A campanha para Pedro bateu a meta, mas a arrecadação não terminou. Agora, os recursos a mais arrecadados serão encaminhados a outras crianças, por meio do Fundo do Neuroblastoma, criado pela mãe dele em conjunto com o Instituto AnaJu. As doações podem ser feitas na internet, na página do fundo
O Instituto AnaJu é uma organização não governamental dedicada a assistir e amparar crianças com câncer e doenças raras. O Instituto foi fundado por Laira dos Santos Inácio, após a morte da filha, Ana Júlia, de 10 anos, em agosto de 2023, três anos após ser diagnosticada com neuroblastoma.

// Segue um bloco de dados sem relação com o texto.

(* ===== verification/SemanticsOk.v ===== *)
(** * What semantic lowering guarantees
    The columns that [lowerSemantics] returns: every requirement and clause holds the
    instruction of its root node, every evidence edge that of its evidence node, and
    the resolution rows of a clause hold its branches. *)

From S2P Require Import Prelude Store Truth Schema Result Program Templates Batch Predicate Simd FactIndex Evidence Executor PolicyIndex PolicyBuild Finalize Execute.
From S2P Require Import Liveness Schedule SymbolTable Interner Frozen SymbolCheck Ast Constants ConstantsMeaning Normalize Compact DocMeaning NormalizeOk WalkOk LowerMeaning.
From S2P Require Import IndexLower Semantics.
Import Reason.
#[local] Open Scope Z_scope.

(** A loop that fills one entry per index. *)
Lemma map_go_seq `{Inhabited B} (f : nat → go B) m ys : map_go f (seq 0 m) = Ok ys → length ys = m ∧ ∀ i, (i < m)%nat → f i = Ok (ys !!! i).
Proof.
  intros Hall%map_go_inv. pose proof (Forall2_length _ _ _ Hall) as El. rewrite length_seq in El. split; [done|]. intros i Hi.
  destruct (lookup_lt_is_Some_2 ys i) as [y Hy]; [lia|]. rewrite (list_lookup_total_correct _ _ _ Hy).
  exact (Forall2_lookup_lr _ _ _ i i y Hall (lookup_seq_lt _ _ _ Hi) Hy).
Qed.

(** ** Roots *)

Lemma rootInstruction_inv c node n id : rootInstruction c node n = Ok id → 1 ≤ node ≤ n ∧ nodeEntriesOf c node = [id] ∧ id ≠ 0 ∧ id ≤ zlen (Opcodes c).
Proof.
  unfold rootInstruction. intros H. apply go_bind_inv in H as ([] & H1%check_inv & H). apply go_bind_inv in H as ([] & H2%check_inv & H).
  apply go_bind_inv in H as ([] & H3%check_inv & H). apply go_bind_inv in H as (start & Hs%at_Ok & H). apply go_bind_inv in H as (count & Hc%at_Ok & H).
  apply go_bind_inv in H as ([] & H4%check_inv & H). apply go_bind_inv in H as (id' & Hid%at_Ok & H). apply go_bind_inv in H as ([] & H5%check_inv & [= ->]).
  rewrite andb_true_iff, Z.eqb_eq in H4. destruct H4 as [-> H4]. apply Z.ltb_lt in H2. destruct Hs as [H0 Hs]. split; [lia|].
  rewrite negb_true_iff, orb_false_iff, Z.eqb_neq, Z.ltb_ge in H5. split; [|lia]. unfold nodeEntriesOf.
  rewrite (list_lookup_total_correct _ _ _ Hs), (list_lookup_total_correct _ _ _ (proj2 Hc)). unfold csr. destruct Hid as [_ Hid].
  by rewrite (drop_S _ _ _ Hid).
Qed.

(** The value types of the semantic columns. *)
Record tables_typed (d : Document) : Prop := {
  tt_requirements : Forall is_u32 (dRequirementClauseStarts d) ∧ Forall is_u32 (dRequirementClauseCounts d) ∧ Forall is_u32 (dRequirementClauseIDs d);
  tt_evidence : Forall is_u32 (dClauseEvidenceStarts d) ∧ Forall is_u32 (dClauseEvidenceCounts d) ∧ zlen (dClauseEvidenceNodeIDs d) ≤ MaxUint32;
  tt_remediations : Forall is_u32 (dClauseRemediationStarts d) ∧ Forall (λ c, 0 ≤ c ≤ MaxUint16) (dClauseRemediationCounts d);
  tt_clauses : zlen (dClauseAssertionRoots d) < MaxUint32;
  tt_rows : zlen (dRequirementIDs d) ≤ MaxUint32
}.

Section lowered.
Context (c : InstructionColumns) (d : Document) (Ht : tables_typed d).
Local Abbreviation n := (zlen (dNodeKinds d)).

(** ** Requirements *)

Record requirements_of (roots : list Z) : Prop := {
  rq_lens : let m := length (dRequirementIDs d) in length roots = m ∧ length (dRequirementApplicabilityRoots d) = m ∧
    length (dRequirementClauseStarts d) = m ∧ length (dRequirementClauseCounts d) = m;
  rq_clauses : Forall (λ id, 1 ≤ id ≤ zlen (dClauseAssertionRoots d)) (dRequirementClauseIDs d);
  rq_root i : (i < length (dRequirementIDs d))%nat → rootInstruction c (dRequirementApplicabilityRoots d !!! i) n = Ok (roots !!! i);
  rq_range i : (i < length (dRequirementIDs d))%nat →
    in_pool (dRequirementClauseIDs d) (dRequirementClauseStarts d !!! i) (dRequirementClauseCounts d !!! i)
}.

Lemma lowerRequirements_inv roots : lowerRequirements c d = Ok roots → requirements_of roots.
Proof.
  unfold lowerRequirements. intros H. apply go_bind_inv in H as ([] & Hl%check_inv & H). apply go_bind_inv in H as ([] & Hids%check_inv & H%map_go_seq).
  apply bool_decide_eq_true in Hl as (L1 & L2 & L3 & _). destruct H as [El Hrow]. destruct (tt_requirements _ Ht) as (T1 & T2 & T3).
  split.
  - simpl. lia.
  - apply Forall_forall. intros id Hin. rewrite forallb_forall in Hids. specialize (Hids id (proj1 (list_elem_of_In _ _) Hin)).
    rewrite Forall_forall in T3. specialize (T3 id Hin). unfold is_u32 in T3. rewrite negb_true_iff, orb_false_iff, Z.eqb_neq, Z.ltb_ge in Hids. lia.
  - intros i Hi. specialize (Hrow i Hi). unfold requirementRoot in Hrow. by apply go_bind_inv in Hrow as ([] & _ & ?).
  - intros i Hi. specialize (Hrow i Hi). unfold requirementRoot in Hrow. apply go_bind_inv in Hrow as ([] & Hr%check_inv & _).
    pose proof (Forall_lookup_total_1 _ _ i T1 ltac:(lia)) as U1. pose proof (Forall_lookup_total_1 _ _ i T2 ltac:(lia)) as U2. unfold is_u32 in U1, U2.
    rewrite negb_true_iff, Z.ltb_ge, u64_small in Hr by (unfold is_u64; lia). unfold in_pool. lia.
Qed.

(** ** Clauses *)

(** Evidence edge [e] holds its node and the node's instruction. *)
Definition edgeWritten (evidence evidenceNodes : list Z) (e : nat) : Prop :=
  rootInstruction c (dClauseEvidenceNodeIDs d !!! e) n = Ok (evidence !!! e) ∧ evidenceNodes !!! e = dClauseEvidenceNodeIDs d !!! e.

Record clauses_of (m : nat) (x : clauseColumns) : Prop := {
  cl_lens : length (xAssertions x) = length (dClauseAssertionRoots d) ∧ length (xEvidence x) = length (dClauseEvidenceNodeIDs d) ∧
    length (xEvidenceNodes x) = length (dClauseEvidenceNodeIDs d);
  cl_assertion i : (i < m)%nat → rootInstruction c (dClauseAssertionRoots d !!! i) n = Ok (xAssertions x !!! i);
  cl_range i : (i < m)%nat → in_pool (dClauseEvidenceNodeIDs d) (dClauseEvidenceStarts d !!! i) (dClauseEvidenceCounts d !!! i) ∧
    in_pool (dClauseRemediationIDs d) (dClauseRemediationStarts d !!! i) (dClauseRemediationCounts d !!! i);
  cl_edges e : (e < length (dClauseEvidenceNodeIDs d))%nat → edgeWritten (xEvidence x) (xEvidenceNodes x) e ∨ xEvidence x !!! e = 0;
  cl_edge i j : (i < m)%nat → (j < Z.to_nat (dClauseEvidenceCounts d !!! i))%nat →
    edgeWritten (xEvidence x) (xEvidenceNodes x) (Z.to_nat (dClauseEvidenceStarts d !!! i) + j)
}.

Lemma put_inv {A} (l : list A) i x l' : put_ l i x = Ok l' → 0 ≤ i < zlen l ∧ l' = <[Z.to_nat i := x]> l.
Proof. unfold put_. destruct (Z.leb_spec 0 i), (Z.ltb_spec i (zlen l)); simpl; [|done..]. intros [= <-]. done. Qed.

Lemma written_insert evidence evidenceNodes e e' root node :
  (e < length evidence)%nat → (e < length evidenceNodes)%nat → node = dClauseEvidenceNodeIDs d !!! e → rootInstruction c node n = Ok root →
  edgeWritten evidence evidenceNodes e' ∨ e' = e → edgeWritten (<[e := root]> evidence) (<[e := node]> evidenceNodes) e'.
Proof.
  intros H1 H2 -> Hroot H. unfold edgeWritten. destruct (decide (e' = e)) as [->|Hne].
  - by rewrite !list_lookup_total_insert_eq by done.
  - rewrite !list_lookup_total_insert_ne by done. by destruct H.
Qed.
(** One edge. *)
Lemma evidenceEdge_inv e st st' : 0 ≤ e →
  evidenceEdge c d e st = Ok st' → length st'.1 = length st.1 ∧ length st'.2 = length st.2 ∧
  ∀ e', edgeWritten st.1 st.2 e' ∨ e' = Z.to_nat e → edgeWritten st'.1 st'.2 e'.
Proof.
  intros He. unfold evidenceEdge. intros H. apply go_bind_inv in H as (node & Hn%at_Ok & H). apply go_bind_inv in H as (root & Hr & H).
  apply go_bind_inv in H as (ev & [H1 ->]%put_inv & H). apply go_bind_inv in H as (evn & [H2 ->]%put_inv & [= <-]). simpl. rewrite !length_insert.
  split; [done|]. split; [done|]. intros e' Hw. apply written_insert; [lia|lia| |done|done]. symmetry. exact (list_lookup_total_correct _ _ _ (proj2 Hn)).
Qed.

(** An edge the loop does not reach keeps its zero. *)
Lemma evidenceEdge_other e st st' e' : 0 ≤ e → evidenceEdge c d e st = Ok st' → e' ≠ Z.to_nat e → st'.1 !!! e' = st.1 !!! e'.
Proof.
  intros He. unfold evidenceEdge. intros H Hne. apply go_bind_inv in H as (node & Hn%at_Ok & H). apply go_bind_inv in H as (root & Hr & H).
  apply go_bind_inv in H as (ev & [H1 ->]%put_inv & H). apply go_bind_inv in H as (evn & [H2 ->]%put_inv & [= <-]). simpl.
  by rewrite list_lookup_total_insert_ne.
Qed.

Lemma lowerClause_inv i x x' : (i < length (dClauseAssertionRoots d))%nat → length (dClauseEvidenceStarts d) = length (dClauseAssertionRoots d) →
  length (dClauseEvidenceCounts d) = length (dClauseAssertionRoots d) → length (dClauseRemediationStarts d) = length (dClauseAssertionRoots d) →
  length (dClauseRemediationCounts d) = length (dClauseAssertionRoots d) → clauses_of i x → lowerClause c d i x = Ok x' → clauses_of (S i) x'.
Proof.
  intros Hi L1 L2 L3 L4 [(Q1 & Q2 & Q3) Ha Hr He Hj]. unfold lowerClause. intros H. apply go_bind_inv in H as (assertion & Hroot & H).
  apply go_bind_inv in H as ([] & H1%check_inv & H). apply go_bind_inv in H as ([ev evn] & Hloop & H). apply go_bind_inv in H as ([] & H2%check_inv & H).
  apply go_bind_inv in H as (assertions & [_ ->]%put_inv & [= <-]). rewrite Nat2Z.id. destruct (tt_evidence _ Ht) as (T1 & T2 & T3). destruct (tt_remediations _ Ht) as (T4 & T5).
  pose proof (Forall_lookup_total_1 _ _ i T1 ltac:(lia)) as U1. pose proof (Forall_lookup_total_1 _ _ i T2 ltac:(lia)) as U2.
  pose proof (Forall_lookup_total_1 _ _ i T4 ltac:(lia)) as U4. pose proof (Forall_lookup_total_1 _ _ i T5 ltac:(lia)) as U5. unfold is_u32, MaxUint16, MaxUint32 in *.
  rewrite negb_true_iff, Z.ltb_ge, u64_small in H1, H2 by (unfold is_u64; lia).
  set (start := dClauseEvidenceStarts d !!! i) in *. set (count := dClauseEvidenceCounts d !!! i) in *.
  apply (for_range_ind (λ m st, length st.1 = length (xEvidence x) ∧ length st.2 = length (xEvidenceNodes x) ∧
    (∀ e', edgeWritten (xEvidence x) (xEvidenceNodes x) e' ∨ (Z.to_nat start ≤ e' < Z.to_nat start + m)%nat → edgeWritten st.1 st.2 e') ∧
    (∀ e', ¬ (Z.to_nat start ≤ e' < Z.to_nat start + m)%nat → st.1 !!! e' = xEvidence x !!! e'))) in Hloop as (R1 & R2 & R3 & R4).
  - simpl in R1, R2, R3, R4. split; simpl.
    + rewrite length_insert. lia.
    + intros i' Hi'. destruct (decide (i' = i)) as [->|Hne]; [by rewrite list_lookup_total_insert_eq by lia|]. rewrite list_lookup_total_insert_ne by done. apply Ha. lia.
    + intros i' Hi'. destruct (decide (i' = i)) as [->|Hne]; [|apply Hr; lia]. fold start count. unfold in_pool. lia.
    + intros e Hlt. destruct (decide (Z.to_nat start ≤ e < Z.to_nat start + Z.to_nat count)%nat) as [Hin|Hout]; [left; apply R3; by right|].
      rewrite (R4 e Hout). destruct (He e Hlt) as [Hw|Hz]; [left; apply R3; by left|by right].
    + intros i' j Hi' Hj'. apply R3. destruct (decide (i' = i)) as [->|Hne]; [right; fold start count in Hj' |- *; lia|]. left. apply Hj; [lia|done].
  - split; [done|]. split; [done|]. split; [intros e' [?|?]; [done|lia]|done].
  - intros j st st' Hlt (I1 & I2 & I3 & I4) Hb. assert (u32 (start + Z.of_nat j) = start + Z.of_nat j) as Eu by (apply u32_small; unfold is_u32; lia). rewrite Eu in Hb.
    destruct (evidenceEdge_inv (start + Z.of_nat j) st st' ltac:(lia) Hb) as (J1 & J2 & J3). split; [lia|]. split; [lia|]. split.
    + intros e' [Hw|Hrange]; apply J3; [left; apply I3; by left|]. destruct (decide (e' = Z.to_nat (start + Z.of_nat j))) as [|Hne]; [by right|]. left. apply I3. right. lia.
    + intros e' Hout. rewrite (evidenceEdge_other (start + Z.of_nat j) st st' e' ltac:(lia) Hb) by lia. apply I4. lia.
Qed.

Lemma lowerClauses_inv x : lowerClauses c d = Ok x → clauses_of (length (dClauseAssertionRoots d)) x ∧
  (let m := length (dClauseAssertionRoots d) in length (dClauseEvidenceStarts d) = m ∧ length (dClauseEvidenceCounts d) = m ∧
   length (dClauseRemediationStarts d) = m ∧ length (dClauseRemediationCounts d) = m ∧ length (dClauseOnSatisfied d) = m ∧ length (dClauseOnFalse d) = m) ∧
  zlen (dClauseExplanationIDs d) = zlen (dClauseAssertionRoots d) * ResolutionBranchCount.
Proof.
  unfold lowerClauses. intros H. apply go_bind_inv in H as ([] & Hl%check_inv & H). pose proof (tt_clauses _ Ht) as Hc. unfold MaxUint32 in Hc.
  rewrite !andb_true_iff, !bool_decide_eq_true, Z.eqb_eq in Hl. destruct Hl as [[(L1 & L2 & L3 & L4 & L5 & L6 & _) Le] _].
  rewrite u64_small in Le by (unfold is_u64, ResolutionBranchCount; lia). split; [|done].
  eapply (for_range_ind (λ i x, clauses_of i x)); [| |exact H].
  - split; simpl; unfold make_; rewrite ?length_replicate; [lia|intros; lia|intros; lia| |intros; lia].
    intros e He. right. by rewrite lookup_total_replicate_2 by lia.
  - intros i y y' Hi Hy Hb. by apply (lowerClause_inv i y y').
Qed.
End lowered.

Os principais sintomas do neuroblatoma são: irritabilidade, febre, incômodo no tórax, dor de barriga, palidez, dor óssea e emagrecimento. A doença é mais comum até os 5 anos de idade. O diagnóstico é feito por biópsia. Esse é o terceiro câncer mais recorrente em criança e pode surgir na glândula adrenal e/ou nas regiões cervical/torácica, abdominal e/ou pélvica, seguindo o trajeto do sistema nervoso simpático.
Ministério da Saúde
Ainda que os medicamentos betadinutuximabe (Qarziba) e naxitamabe (Danyelza) tenham obtido registro da Anvisa, não foram, até o momento, demandados para análise da Comissão Nacional de Incorporação de Tecnologias no Sistema Único de Saúde (Conitec), como informa o Ministério da Sáude (MS). A solicitação de avaliação de tecnologias para que os remédios possam ser distribuídos pela rede pública pode ser feita por qualquer instituição ou pessoa física, como por exemplo, por uma empresa fabricante, uma sociedade médica ou de pacientes, áreas técnicas do Ministério da Saúde, de Secretarias Estaduais e Municipais de Saúde. Segundo a pasta, no entanto, as demandas devem preencher os requisitos documentais exigidos legalmente.
Como informa o MS, o secretário substituto de Ciência e Tecnologia, Leandro Safatle, esclarece: “O critério para aprovação de uma nova terapia é a eficácia, e não o preço. O custo eventualmente mais alto não é impeditivo para a incorporação. É preciso que o medicamento ou tratamento apresente resultados”.
De acordo como Ministério, o SUS oferece quatro linhas de tratamento oncológico às crianças com neuroblastoma. A cada ano, o SUS realiza, em média, 1.604 sessões de quimioterapia para tratar neuroblastoma em crianças.